Pero es una promesa vacía.
Cada vez más personas —niños, embarazadas, ancianos— se lanzan al agua para desandar el camino. Lo hacen en lanchas sobrecargadas, sin chalecos, sin rumbo. Muchos son conscientes de los riesgos: saben que el ahogamiento ha sido la principal causa de muerte de personas migrantes en la última década —el 25% a nivel global y el 48% en Darién, según la Organización Internacional para las Migraciones—. También saben que estos números no reflejan la realidad. Que muchas muertes no se registran. Que muchos cuerpos nunca aparecen.
Y, aun así, cada día hay más que se arriesgan.
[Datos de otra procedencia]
(** * The bcrypt dictionary cracker of Module4/task2_bcrypt_cracker.py

    A shallow embedding of the credential-record parser, the word corpus
    provider, the chunking distributor and the two cracking orchestrators,
    followed by the properties of the specification that concern them.

    Conventions of the embedding:
    - a Python [str] is a [string]; its characters are the code points
      U+0000..U+00FF, one per [ascii]. The word corpus provider is also
      given on words of any code points ([Uni.get_nltk_words]), where
      lower-casing can lengthen a word;
    - a Python [int] is a [Z];
    - [bcrypt.checkpw] is an external primitive: it is a parameter
      [checkpw : string -> string -> option bool], where [None] stands for a
      raised exception;
    - wall-clock measurements ([time.time()]), console output and the
      writes to the progress file are left out; the only log lines kept
      are the group headers of the orchestrators. *)

From Stdlib Require Import ZArith Lia Ascii.
From Stdlib Require String.
From stdpp Require Import base list gmap strings sorting.

(** Exceptions the modelled code can raise. *)
Inductive exn := ValueError | ZeroDivisionError.

(** The outcome of a call: a returned value or a raised exception. *)
Inductive outcome (A : Type) :=
| Returned (a : A)
| Raised (e : exn).
Arguments Returned {A} a.
Arguments Raised {A} e.
(** Stores within a mask leave alone every bit of another register, and
    every bit of the same register outside the mask. *)
Lemma modifies_frame (r0 : reg) (mask : Z -> bool) (m m' : machine)
    (r : reg) (i : Z) :
  modifies r0 mask m m' -> 0 <= i < 32 ->
  (r = r0 -> mask i = false) ->
  Z.testbit (get r (rcc m')) i = Z.testbit (get r (rcc m)) i.
Proof.
  intros (Hbits & Hregs & _) Hi Hout.
  destruct (reg_eqb r r0) eqn:E.
  - apply reg_eqb_eq in E. subst r0. apply Hbits; auto.
  - rewrite Hregs; [reflexivity|]. intro Heq. subst r0.
    rewrite reg_eqb_refl in E. discriminate E.
Qed.

(** The same, through ticks of a hardware that keeps the bit. *)
Lemma ticks_frame (hw : RCC_RegDef_t -> RCC_RegDef_t) (m m' : machine)
    (n : nat) (r : reg) (i : Z) :
  rcc m' = Nat.iter n hw (rcc m) -> keeps hw r i ->
  Z.testbit (get r (rcc m')) i = Z.testbit (get r (rcc m)) i.
Proof. intros -> K. apply iter_keeps. exact K. Qed.

(** Stores within a mask that lies in the footprint are within the
    footprint. *)
Lemma touches_within (fp : reg -> Z -> bool) (r : reg) (mask : Z -> bool)
    (ws : list write_t) :
  r = RCC_CR \/ r = RCC_PLLCFGR ->
  (forall i, 0 <= i < 32 -> fp r i = false -> mask i = false) ->
  Forall (touches_only r mask) ws -> Forall (within fp) ws.
Proof.
  intros Hr Hsub H. induction H as [|w ws (Hw & Hb) _ IH]; constructor.
  - split; [rewrite Hw; exact Hr|]. rewrite Hw. intros i Hi Hfp.
    apply Hb; auto.
  - exact IH.
Qed.
(** The script, by the two directories it looks for: one publication
    from the snapshot; one switch; or an add, replaced when it fails,
    and then the metadata update. *)
Definition of_script (args : Script.Args) (cfg home snap : string)
    (dists_present component_present : bool) (l : list (Command * Z)) : Prop :=
  match dists_present, component_present with
  | false, _ => exists rc, l = [(Commands.s_snapshot args cfg home snap, rc)]
  | true, true => exists rc, l = [(Commands.s_switch args cfg home snap, rc)]
  | true, false =>
      (exists rcu, l = [(Commands.s_add args cfg home snap, 0%Z);
                        (Commands.s_update args cfg home, rcu)])
      \/ (exists rc rcp, rc <> 0%Z /\ rcp <> 0%Z
                         /\ l = [(Commands.s_add args cfg home snap, rc);
                                 (Commands.s_replace args cfg home snap, rcp)])
      \/ (exists rc rcu, rc <> 0%Z
                         /\ l = [(Commands.s_add args cfg home snap, rc);
                                 (Commands.s_replace args cfg home snap, 0%Z);
                                 (Commands.s_update args cfg home, rcu)])
  end.

End Calls.

(** ** Regular expressions, as far as [cleaner.py] uses them *)

Module Re.
Import Chars.

Inductive regex :=
| Void                       (* matches nothing *)
| Eps                        (* the empty string *)
| Lit (c : ascii)            (* one character *)
| Digit                      (* [\d] *)
| Any                        (* any character *)
| Cat (r s : regex)
| Alt (r s : regex)
| Star (r : regex).

(** A literal string. *)
Fixpoint lit (s : string) : regex :=
  match s with
  | EmptyString => Eps
  | String c r => Cat (Lit c) (lit r)
  end.

(** [r+] and [r{n}]. *)
Definition plus (r : regex) : regex := Cat r (Star r).

Fixpoint times (n : nat) (r : regex) : regex :=
  match n with
  | O => Eps
  | S n' => Cat r (times n' r)
  end.
Lemma shown_and_confirmed E arguments :
  truthy (get (plan E guided_py arguments) "silent") = false ->
  preceded (calls "ConfigurationOutput.show") (calls "ConfigurationOutput.save")
    (trace (guided E arguments))
  /\ preceded (calls "input") installation_step (trace (guided E arguments)).
Proof.
  intros Hsilent. unfold guided.
  split;
    runs_before ltac:(idtac; match goal with
      | H : outcome (if negb (truthy (get _ "silent")) then _ else _) = Ok ?a
        |- _ =>
          apply (gathered_plan _ _ a) in H; subst a; rewrite Hsilent;
          change (negb false) with true; cbv beta iota
      | |- Forall _ (trace (ask_user_questions _ _)) => apply all_ask; reflexivity
      end).
Qed.

(** X25.  In every run of guided.py the configuration object is built
    before it is saved, and it is saved before the first step of the
    installation.  When the arguments are not silent the menu is run
    before the configuration object is built; when the plan that the menu
    leaves is not silent, the configuration is shown before it is saved
    and a key press is awaited before the first step of the
    installation. *)
Theorem configuration_is_saved_first E arguments :
  let tr := trace (guided E arguments) in
  preceded (calls "ConfigurationOutput") (calls "ConfigurationOutput.save") tr
  /\ preceded (calls "ConfigurationOutput.save") installation_step tr
  /\ (truthy (get arguments "silent") = false ->
      preceded (calls "GlobalMenu.run") (calls "ConfigurationOutput") tr)
  /\ (truthy (get (plan E guided_py arguments) "silent") = false ->
      preceded (calls "ConfigurationOutput.show")
        (calls "ConfigurationOutput.save") tr
      /\ preceded (calls "input") installation_step tr).
Proof.
  cbv zeta. split; [apply built_before_saved|].
  split; [apply save_before_installing|].
  split; [apply menu_before_configuration|apply shown_and_confirmed].
Qed.

Lemma configuration_witness :
  let tr := trace (guided (quiet uefi_machine true) attended_plan) in
  preceded (calls "GlobalMenu.run") (calls "ConfigurationOutput") tr
  /\ preceded (calls "input") installation_step tr
  /\ existsb installation_step tr = true.
Proof.
  intros tr.
  destruct (configuration_is_saved_first (quiet uefi_machine true) attended_plan)
    as (_ & _ & Hmenu & Hshown).
  split; [apply Hmenu; reflexivity|].
  split; [apply Hshown; reflexivity|].
  vm_compute. reflexivity.
Defined.

End GuidedMore.
(** * Sew: threading decorators, over a small model of [threading]

    The source file [sew.py] defines two subclasses of the standard
    [threading.Thread] and [threading.Timer] classes, which keep the value
    their target returns, and eight decorators that build a background unit,
    start it and, for some of them, join it and read that value.

    The development has these parts:

    - the model: a free monad [py] of the [threading] operations the source
      performs (construct, set [daemon], [start], [join], attribute read and
      write, the timer's [finished] event), with the target function as an
      atomic transformer of an abstract shared world; an executable
      small-step semantics, where one move is a step of the caller, a step of
      one background unit, or the passing of time; and the two classes and
      eight decorators of the source written in [py];
    - the reachable states of one decorated call, as an inductive invariant
      of the step function ([phase] for the unit, [sew_inv] for the call);
    - the discipline of the Result Slot, as an invariant of every run of a
      caller that makes any sequence of decorated calls ([pool_inv]);
    - the properties of the decorators, numbered as in the list of claims.

    Time is a logical clock in seconds; rationals stand for Python's finite
    floats. The standard library's part ([Thread.run], [Timer.run],
    [Event.wait], [start], [join], the excepthook) follows CPython's
    [threading.py]. What the source leaves to its environment is a parameter
    of the model ([Runtime]): the largest timeout a timed wait accepts, and
    whether the thread that makes the calls is a daemon thread. *)

From Stdlib Require Import List String ZArith QArith Lqa Lia Bool Arith.
Import ListNotations.
Close Scope Q_scope.

Set Implicit Arguments.

(* ------------------------------------------------------------------ *)
(** ** Python values, exceptions and functions *)

Inductive value : Type :=
| VNone
| VBool (b : bool)
| VInt (z : Z)
| VFloat (q : Q)
| VStr (s : string).

(** An exception is identified by the name of its class. *)
Definition exn := string.

Definition args_t := list value.
Definition kwargs_t := list (string * value).

(** The environment of the library. [TIMEOUT_MAX] is the largest timeout, in
    seconds, that the runtime's timed lock acquire accepts; it depends on the
    platform, and CPython publishes it, rounded down to a whole number, as
    [threading.TIMEOUT_MAX]. [caller_daemon] is [current_thread().daemon] in
    the thread that calls the decorated functions: [False] in the main
    thread, and whatever it was made with in any other. *)
Class Runtime : Type := {
  TIMEOUT_MAX : Q;
  caller_daemon : bool
}.

(** The number a value is when Python compares it with [0]; [bool] is a
    subclass of [int]. *)
Definition number_of (v : value) : option Q :=
  match v with
  | VBool b => Some (if b then 1%Q else 0%Q)
  | VInt z => Some (inject_Z z)
  | VFloat q => Some q
  | _ => None
  end.

(** How a timeout argument is read by [Event.wait] / [Condition.wait]:
    [if timeout is None: waiter.acquire()]
    [else: if timeout > 0: gotit = waiter.acquire(True, timeout)]
    [      else: gotit = waiter.acquire(False)].
    [None] waits without limit; anything that is not a number makes the
    comparison [timeout > 0] raise [TypeError]; a positive number above
    [TIMEOUT_MAX] makes the timed acquire raise [OverflowError]. *)
Inductive timeout_kind : Type :=
| Forever
| Seconds (d : Q)
| BadTimeout
| TooLong.

Definition timed_acquire {rt : Runtime} (d : Q) : timeout_kind :=
  if Qle_bool d 0%Q then Seconds d
  else if Qle_bool d TIMEOUT_MAX then Seconds d else TooLong.

Definition classify_timeout {rt : Runtime} (v : value) : timeout_kind :=
  match v with
  | VNone => Forever
  | _ => match number_of v with
         | Some d => timed_acquire d
         | None => BadTimeout
         end
  end.

(** Whether a wait with this timeout raises instead of waiting. *)
Definition wait_fails {rt : Runtime} (v : value) : bool :=
  match classify_timeout v with
  | BadTimeout | TooLong => true
  | Forever | Seconds _ => false
  end.

(** How long a timed wait of [d] seconds lasts:
    [if timeout > 0: timed acquire, else: non-blocking acquire]. *)
Definition nap (d : Q) : Q := if Qle_bool d 0%Q then 0%Q else d.

Definition deadline_after (now d : Q) : Q := (now + nap d)%Q.

Definition tid := nat.

Inductive lifecycle : Type := Created | Started | Finished.

Inductive actor : Type :=
| Caller
| Unit (t : tid).

Section Model.

Context {World : Type}.
(** [sock.close()]: releases the socket, also when the host then reports an
    error; closing a closed socket does nothing. *)
Definition sock_close (fd : nat) : M unit :=
  fun w =>
    let (f, w1) := pop_fault w in
    let w2 := alter_sock closed fd w1 in
    match f with
    | Some e => (Raise (Exn e None), log (SysClose fd) (Some e) w2)
    | None => (Ok tt, log (SysClose fd) None w2)
    end.

(** [sock.setblocking(flag)] *)
Definition sock_setblocking (fd : nat) (flag : bool) : M unit :=
  sys (SysSetblocking fd flag)
    (on_sock fd (fun _ w => (Ok tt, alter_sock (with_blocking flag) fd w))).

(** ** [nonblocking_socketpair] *)

Definition _LOCALHOST : string := "127.0.0.1".
Definition _LOCALHOST_V6 : string := "::1".

Definition msg_family : string :=
  "Only AF_INET and AF_INET6 socket address families are supported".
Definition msg_socket_type : string :=
  "Only SOCK_STREAM socket socket_type is supported".
Definition msg_proto : string := "Only protocol zero is supported".

(** [getsockname()[:2]] unpacked into [addr, port] *)
Definition slice2 (name : string * Z * list Z) : address := fst name.

Definition nonblocking_socketpair (P : platform)
    (family socket_type proto : Z) : M (nat * nat) :=
  host <- (if family =? AF_INET P then ret _LOCALHOST
           else if family =? AF_INET6 P then ret _LOCALHOST_V6
           else raise (Exn (ValueError msg_family) None)) ;;
  (if negb (socket_type =? SOCK_STREAM P)
   then raise (Exn (ValueError msg_socket_type) None) else ret tt) ;;;
  (if negb (proto =? 0)
   then raise (Exn (ValueError msg_proto) None) else ret tt) ;;;
  lsock <- socket_socket family socket_type proto ;;
  cs <- try_finally
          (sock_bind lsock (host, 0) ;;;
           sock_listen lsock (Z.min (SOMAXCONN P) 128) ;;;
           name <- sock_getsockname P lsock ;;
           let (addr, port) := slice2 name in
           csock <- socket_socket family socket_type proto ;;
           ssock <- try_except_Exception_reraise
                      (sock_connect csock (addr, port) ;;;
                       conn <- sock_accept lsock ;;
                       ret (fst conn))
                      (sock_close csock) ;;
           ret (csock, ssock))
          (sock_close lsock) ;;
  sock_setblocking (fst cs) false ;;;
  sock_setblocking (snd cs) false ;;;
  ret (snd cs, fst cs).

(** The pristine host: no sockets, nothing logged, no injected faults. *)
Definition fresh_world (script : list (option exc)) : world :=
  World [] [] script 49152 None.


(** ** Python strings, bytes and the Unicode database *)

(** A [str] is a sequence of code points (0 to 0x10FFFF), a [bytes] a
    sequence of bytes. *)
Definition str : Type := list N.
Definition bytes : Type := list byte.

Inductive pyobj : Type :=
  | PyStr (s : str)
  | PyBytes (b : bytes)
  | PyInt (n : Z).

Local Open Scope N_scope.

(** Runs [(first, length)] of the code points of category Nd, the decimal
    digits; inside a run the values 0 to 9 repeat in order (Unicode 14.0, the
    database of CPython 3.11). *)
Definition decimal_runs : list (N * N) :=
  [(0x30, 10); (0x660, 10); (0x6F0, 10); (0x7C0, 10);
   (0x966, 10); (0x9E6, 10); (0xA66, 10); (0xAE6, 10);
   (0xB66, 10); (0xBE6, 10); (0xC66, 10); (0xCE6, 10);
   (0xD66, 10); (0xDE6, 10); (0xE50, 10); (0xED0, 10);
   (0xF20, 10); (0x1040, 10); (0x1090, 10); (0x17E0, 10);
   (0x1810, 10); (0x1946, 10); (0x19D0, 10); (0x1A80, 10);
   (0x1A90, 10); (0x1B50, 10); (0x1BB0, 10); (0x1C40, 10);
   (0x1C50, 10); (0xA620, 10); (0xA8D0, 10); (0xA900, 10);
   (0xA9D0, 10); (0xA9F0, 10); (0xAA50, 10); (0xABF0, 10);
   (0xFF10, 10); (0x104A0, 10); (0x10D30, 10); (0x11066, 10);
   (0x110F0, 10); (0x11136, 10); (0x111D0, 10); (0x112F0, 10);
   (0x11450, 10); (0x114D0, 10); (0x11650, 10); (0x116C0, 10);
   (0x11730, 10); (0x118E0, 10); (0x11950, 10); (0x11C50, 10);
   (0x11D50, 10); (0x11DA0, 10); (0x16A60, 10); (0x16AC0, 10);
   (0x16B50, 10); (0x1D7CE, 50); (0x1E140, 10); (0x1E2F0, 10);
   (0x1E950, 10); (0x1FBF0, 10)].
Me impactan profundamente las vivencias de las personas migrantes en su paso por Colombia. Ser consciente de lo que ocurre en las rutas marítimas del Pacífico, el Caribe y el Darién deja una huella difícil de borrar: naufragios que no se cuentan, personas abandonadas en islotes o atrapadas en la selva, desapariciones que nadie registra... Los cierres fronterizos panameños están empujando a muchas personas a cruzar zonas dominadas por grupos armados en Colombia, un país marcado por ocho conflictos activos y un deterioro humanitario que el Comité Internacional de la Cruz Roja describe como el peor en ocho años. En la ruta del Pacífico, se ha detectado un aumento del flujo migratorio por regiones selváticas y remotas, donde no hay presencia institucional ni capacidad de respuesta humanitaria. Son zonas de difícil acceso, marcadas por la extorsión, las minas y la violencia. Lo que sucede allí me deja claro que estas nuevas rutas, aún desconocidas y desatendidas, no solo son peligrosas: son aún más invisibles.
En Acción contra el Hambre nos preocupa que esta situación, aún incipiente, pueda transformarse en una crisis si no se actúa. Desde marzo, venimos alertando sobre el crecimiento de las rutas migratorias por mar y la necesidad de atenderlas. Me enorgullece saber que hemos sido de las pocas organizaciones en alzar la voz. Estamos presentes en Capurganá, Acandí y Necoclí, en la ruta del Darién, y seguimos monitoreando las necesidades en el Pacífico y el Caribe para poder ofrecer una asistencia humanitaria adecuada. Estamos preparados para actuar. Y, sobre todo, no estamos dispuestos a mirar hacia otro lado.
Las personas migrantes que cruzan mares colombianos no son estadísticas: son familias, madres, adolescentes con miedo y mochilas mojadas. No podemos permitir que sigan siendo invisibles.